Allez ! Je reste ici.
Camp Kilpi
Il aura donc fallu attendre la fin de ce trek pour que j'arrive enfin à me motiver pour sortir la tente. Bon, les conditions sont idéales. Il fait beau et il n'y a presque pas de vent.
Je me trouve un coin assez sympa, un peu caché et abrité sur un petit relief. Allez ! Je vais planter le camp ici, je devrais y être pas trop mal.
J'ai une vue imprenable sur Saana Fell.
Je suis bien installé.
Pour être sûr de ne pas avoir de souci le soir au moment de me faire, je teste mon réchaud comme j'ai le temps et que je ne l'ai pas encore sorti du séjour. Tout fonctionne bien, même très bien puisque je me fais même un litre d'eau chaude assez rapidement. Cette nouvelle popotte a l'air efficace.
Bon, il est encore relativement tôt. Je chausse les skis pour aller faire un tour dans les environs.
Je trouve des traces d'animaux dans la neige. Ici un lièvre.

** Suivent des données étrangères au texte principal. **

(* ===== verification/Tiers.v ===== *)
(** * internal/billing/tiers.go: the limits of each plan *)

From stdpp Require Import strings list.
From Stdlib Require Import ZArith Lia.
From S2P Require Import Prelude GoStrings.

Open Scope Z_scope.

Record TierLimits := mkLimits {
  MaxStations : Z; MaxTenants : Z; MaxPlatforms : Z; MaxQuality : string; Watermark : bool;
  DSP : bool; CustomOverlays : bool; Analytics : string; Storage : string }.

Definition TierFree : string := "free".
Definition TierStarter : string := "starter".
Definition TierPro : string := "pro".
Definition TierStudio : string := "studio".

Definition ValidTiers : list string := [TierFree; TierStarter; TierPro; TierStudio].

Definition freeLimits : TierLimits := mkLimits 1 1 1 "720p" true false false "basic" "unlimited".

(** The map as its list of entries. *)
Definition tierLimits : list (string * TierLimits) :=
  [(TierFree, freeLimits);
   (TierStarter, mkLimits 1 1 1 "720p" false false false "basic" "unlimited");
   (TierPro, mkLimits 1 2 3 "1080p" false true true "full" "unlimited");
   (TierStudio, mkLimits 3 3 3 "4k" false true true "full" "unlimited")].

Definition lookup_tier (tier : string) : option TierLimits :=
  option_map snd (List.find (fun kv => String.eqb (fst kv) tier) tierLimits).

Definition GetLimits (tier : string) : TierLimits :=
  match lookup_tier tier with
  | Some l => l
  | None => freeLimits
  end.

Definition IsValidTier (tier : string) : bool := existsb (String.eqb tier) ValidTiers.

Definition IsPaidTier (tier : string) : bool := negb (String.eqb tier TierFree) && IsValidTier tier.

(** ** Lemmas *)

Lemma GetLimits_cases tier :
  GetLimits tier = freeLimits \/ exists kv, kv ∈ tierLimits /\ GetLimits tier = kv.2.
Proof.
  unfold GetLimits, lookup_tier. destruct (List.find _ _) as [kv|] eqn:E; [|by left].
  apply List.find_some in E as [Hin _]. right. exists kv. split; [by apply list_elem_of_In|done].
Qed.

Lemma MaxTenants_range tier : 1 <= MaxTenants (GetLimits tier) <= 3.
Proof.
  destruct (GetLimits_cases tier) as [->|(kv & Hin & ->)]; [simpl; lia|].
  unfold tierLimits in Hin. rewrite !elem_of_cons, elem_of_nil in Hin.
  destruct Hin as [->|[->|[->|[->|[]]]]]; simpl; lia.
Qed.

Lemma MaxStations_range tier : 1 <= MaxStations (GetLimits tier) <= 3.
Proof.
  destruct (GetLimits_cases tier) as [->|(kv & Hin & ->)]; [simpl; lia|].
  unfold tierLimits in Hin. rewrite !elem_of_cons, elem_of_nil in Hin.
  destruct Hin as [->|[->|[->|[->|[]]]]]; simpl; lia.
Qed.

Et là probablement un lagopède.
J'ai beau chercher, mais pas moyen de trouver les bestioles associées. Allez ! Je me suis assez promené. Retour au campement pour manger pendant qu'on y voit encore à peu près clair.
À la nuit tombée, le ciel est en partie dégagé, mais on sent que ça pourrait tourner rapidement. Il y a tout de même un léger voile nuageux. Ça danse au-dessus de la tente.
L'activité aurorale retombe un peu et c'est assez diffus.
Je ne pense pas que j'aurai mieux ce soir. Je vais me coucher.